Saved data entries:
(** C2: a deletion of a key happens only in the sequence: new pair
    generated, public half published with the repository's flag, private
    half persisted at the key path, one second of sleep, then deletion of a
    listed key carrying the team's title; everything before and after in
    the repository's trace is non-mutating. *)
Theorem delete_only_after_publish_and_persist (B : Backend) team org keyT titleT
  repo w owner rname id ok :
  In (EDeleteKey owner rname id ok) (snd (process_repo B team org keyT titleT repo w)) ->
  exists keyPath title keys k private public pre post,
    template_String (NewTemplate team (repo_name repo) org keyT) = Ok keyPath /\
    template_String (NewTemplate team (repo_name repo) org titleT) = Ok title /\
    b_list_keys B org (repo_name repo) w = Ok keys /\
    In k keys /\ key_title k = title /\
    owner = org /\ rname = repo_name repo /\ id = key_id k /\
    snd (process_repo B team org keyT titleT repo w) =
      (pre ++ [EGenerateKeyPair title true;
               ECreateKey org (repo_name repo) (repo_read_only repo) title public true;
               EWriteSecret keyPath private true;
               ESleep 1;
               EDeleteKey org (repo_name repo) (key_id k) ok] ++ post)%list /\
    Forall (fun ev => is_mutating ev = false) (pre ++ post)%list.
Proof.
  intros Hin.
  destruct (template_String (NewTemplate team (repo_name repo) org keyT)) as [keyPath|e] eqn:Hk;
    [|unfold process_repo in Hin; rewrite Hk in Hin; simpl in Hin; intuition discriminate].
  destruct (template_String (NewTemplate team (repo_name repo) org titleT)) as [title|e] eqn:Ht;
    [|unfold process_repo in Hin; rewrite Hk, Ht in Hin; simpl in Hin; intuition discriminate].
  destruct (b_list_keys B org (repo_name repo) w) as [keys|e] eqn:Hl;
    [|unfold process_repo, bind, ListKeys in Hin; rewrite Hk, Ht, Hl in Hin; simpl in Hin;
      intuition discriminate].
  rewrite (process_repo_unfold B team org keyT titleT repo keyPath title keys w Hk Ht Hl) in *.
  pose proof (scan_keys_inv B keyPath title repo keys None w) as Hinv.
  destruct (scan_keys B keyPath title repo None keys w) as [[d w1] t1].
  destruct Hinv as [-> [Hf Hold]].
  assert (Hnot : ~ In (EDeleteKey owner rname id ok) t1) by (apply scan_events_no_delete; exact Hf).
  destruct d as [|oldKey].
  { simpl in Hin. rewrite app_nil_r in Hin. destruct Hin as [Hin|Hin]; [discriminate|].
    contradiction. }
  unfold rotate_key, bind, GenerateKeyPair, CreateKey, WriteSecret, time_sleep,
    DeleteKey, warn, ret in *.
  destruct (b_generate_key_pair B title w) as [[[private public]|e] w2] eqn:Hg;
    [|simpl in Hin; destruct Hin as [Hin|Hin]; [discriminate|];
      apply in_app_or in Hin; simpl in Hin; intuition discriminate].
  destruct (b_create_key B org (repo_name repo) (repo_read_only repo) title public w2)
    as [[[]|e] w3] eqn:Hc;
    [|simpl in Hin; destruct Hin as [Hin|Hin]; [discriminate|];
      apply in_app_or in Hin; simpl in Hin; intuition discriminate].
  destruct (b_write_secret B keyPath private w3) as [[[]|e] w4] eqn:Hw;
    [|simpl in Hin; destruct Hin as [Hin|Hin]; [discriminate|];
      apply in_app_or in Hin; simpl in Hin; intuition discriminate].
  destruct oldKey as [k|];
    [|simpl in Hin; destruct Hin as [Hin|Hin]; [discriminate|];
      apply in_app_or in Hin; simpl in Hin; intuition discriminate].
  destruct (Hold k eq_refl) as [Habs|[Hk_in Hk_title]]; [discriminate|].
  destruct (b_delete_key B org (repo_name repo) (key_id k) (b_sleep B 1 w4)) as [rd w5] eqn:Hd.
  assert (Hfind : EDeleteKey owner rname id ok = EDeleteKey org (repo_name repo) (key_id k) (is_ok rd)).
  { destruct rd; simpl in Hin |- *; destruct Hin as [Hin|Hin]; try discriminate;
      apply in_app_or in Hin; destruct Hin as [Hin|Hin]; try contradiction;
      simpl in Hin; intuition congruence. }
  injection Hfind as -> -> -> ->.
  exists keyPath, title, keys, k, private, public,
    (EListKeys org (repo_name repo) true :: t1),
    (if is_ok rd then [] else [EWarn "failed to delete old github key"]).
  refine (conj eq_refl (conj eq_refl (conj eq_refl (conj Hk_in (conj Hk_title
            (conj eq_refl (conj eq_refl (conj eq_refl (conj _ _))))))))).
  - destruct rd; simpl; rewrite <- ?app_assoc; reflexivity.
  - apply List.Forall_app. split.
    + constructor; [reflexivity|]. apply scan_events_not_mutating. exact Hf.
    + destruct rd; simpl; repeat constructor.
Qed.

(** When the timestamp lookup fails and some listed key has the title, the
    key loop decides a rotation with a listed key of that title, after at
    most the failed lookup (and its warning unless the secret is missing). *)
Lemma scan_keys_lookup_error (B : Backend) kp title repo e w keys :
  b_get_last_updated B kp w = Err e ->
  forall oldKey, (exists k, In k keys /\ key_title k = title) ->
  exists k' pre,
    scan_keys B kp title repo oldKey keys w = (Rotate (Some k'), w, pre) /\
    In k' keys /\ key_title k' = title /\
    (pre = [] \/
     pre = EGetLastUpdated kp false ::
             (if is_not_found e then [] else [EWarn "failed to get last updated for secret"])).
Proof.
  intros Hg. induction keys as [|key keys IH]; intros oldKey [k [Hin Hkt]];
    [destruct Hin|].
  destruct (String.eqb (key_title key) title) eqn:E.
  - apply String.eqb_eq in E. simpl. rewrite (proj2 (String.eqb_eq _ _) E).
    destruct (read_only_changed key repo).
    + exists key, []. repeat split; auto; try (left; reflexivity).
    + unfold bind, GetLastUpdated. rewrite Hg.
      exists key. destruct (is_not_found e); simpl.
      * eexists. split; [reflexivity|]. repeat split; auto.
      * eexists. split; [reflexivity|]. repeat split; auto.
  - destruct Hin as [<-|Hin].
    + rewrite Hkt, String.eqb_refl in E. discriminate.
    + destruct (IH oldKey (ex_intro _ k (conj Hin Hkt))) as [k' [pre [Hs [Hi [Ht Hp]]]]].
      exists k', pre. rewrite scan_keys_skip_nonmatching by exact E.
      repeat split; auto. right; exact Hi.
Qed.

(** C5: when a listed key carries the team's title with an agreeing flag
    and the timestamp lookup fails because the secret does not exist, the
    repository is not skipped: it is rotated (generate, publish, persist,
    delete) with a listed key of that title as the old key. *)
Theorem secret_not_found_rotates (B : Backend) team org keyT titleT repo
  keyPath title keys k e w :
  template_String (NewTemplate team (repo_name repo) org keyT) = Ok keyPath ->
  template_String (NewTemplate team (repo_name repo) org titleT) = Ok title ->
  b_list_keys B org (repo_name repo) w = Ok keys ->
  In k keys -> key_title k = title -> read_only_changed k repo = false ->
  b_get_last_updated B keyPath w = Err e ->
  is_not_found e = true ->
  exists k' pre,
    In k' keys /\ key_title k' = title /\
    (pre = [] \/ pre = [EGetLastUpdated keyPath false]) /\
    process_repo B team org keyT titleT repo w =
    let '(x, w', tr) := rotate_key B org keyPath title repo (Some k') w in
    (x, w', EListKeys org (repo_name repo) true :: (pre ++ tr)%list).
Proof.
  intros Hk Ht Hl Hin Hkt _ Hg Hnf.
  destruct (scan_keys_lookup_error B keyPath title repo e w keys Hg None
              (ex_intro _ k (conj Hin Hkt))) as [k' [pre [Hs [Hi [Hti Hp]]]]].
  rewrite Hnf in Hp.
  exists k', pre. split; [exact Hi|]. split; [exact Hti|]. split; [exact Hp|].
  exact (process_repo_rotates B team org keyT titleT repo keyPath title keys w pre
           (Some k') Hk Ht Hl Hs).
Qed.

(** C3 (amended): when a listed key carries the team's title with an
    agreeing flag and the timestamp lookup fails for another reason than a
    missing secret, the run logs a warning and rotates the repository, as
    for a missing secret; it is not skipped. *)
Theorem lookup_failure_rotates (B : Backend) team org keyT titleT repo
  keyPath title keys k e w :
  template_String (NewTemplate team (repo_name repo) org keyT) = Ok keyPath ->
  template_String (NewTemplate team (repo_name repo) org titleT) = Ok title ->
  b_list_keys B org (repo_name repo) w = Ok keys ->
  In k keys -> key_title k = title -> read_only_changed k repo = false ->
  b_get_last_updated B keyPath w = Err e ->
  is_not_found e = false ->
  exists k' pre,
    In k' keys /\ key_title k' = title /\
    (pre = [] \/
     pre = [EGetLastUpdated keyPath false; EWarn "failed to get last updated for secret"]) /\
    process_repo B team org keyT titleT repo w =
    let '(x, w', tr) := rotate_key B org keyPath title repo (Some k') w in
    (x, w', EListKeys org (repo_name repo) true :: (pre ++ tr)%list).
Proof.
  intros Hk Ht Hl Hin Hkt _ Hg Hnf.
  destruct (scan_keys_lookup_error B keyPath title repo e w keys Hg None
              (ex_intro _ k (conj Hin Hkt))) as [k' [pre [Hs [Hi [Hti Hp]]]]].
  rewrite Hnf in Hp.
  exists k', pre. split; [exact Hi|]. split; [exact Hti|]. split; [exact Hp|].
  exact (process_repo_rotates B team org keyT titleT repo keyPath title keys w pre
           (Some k') Hk Ht Hl Hs).
Qed.

(** C3 refuted as stated: the only key has the team's title and the
    repository's flag, the timestamp lookup fails with a non-AWS error (no
    timestamp in the description), and the run generates, publishes and
    persists a new key. *)
Lemma lookup_failure_not_skipped :
  let B := sim_backend [ex_repo] ex_keys_single ex_lookup_unparsable in
  read_only_changed (MkKey 1 ex_title (Some false)) ex_repo = false /\
  is_not_found (PlainError "failed to find timestamp in description: ") = false /\
  process_repo B ex_team ex_org ex_key_template ex_title_template ex_repo 1000 =
  (tt, 1001,
   [EListKeys ex_org "svc" true; EGetLastUpdated "platform/svc" false;
    EWarn "failed to get last updated for secret";
    EGenerateKeyPair ex_title true;
    ECreateKey ex_org "svc" false ex_title "public" true;
    EWriteSecret "platform/svc" "private" true;
    ESleep 1; EDeleteKey ex_org "svc" 1 true]).
Proof. simpl. split; [reflexivity|]. split; [reflexivity|]. vm_compute. reflexivity. Qed.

» **Required work**
Repeat, exactly as they stand, the line that contains "EGenerateKeyPair ex_title true;" and all the lines after it in the data above.

» **Solution to this exercise**
    EGenerateKeyPair ex_title true;
    ECreateKey ex_org "svc" false ex_title "public" true;
    EWriteSecret "platform/svc" "private" true;
    ESleep 1; EDeleteKey ex_org "svc" 1 true]).
Proof. simpl. split; [reflexivity|]. split; [reflexivity|]. vm_compute. reflexivity. Qed.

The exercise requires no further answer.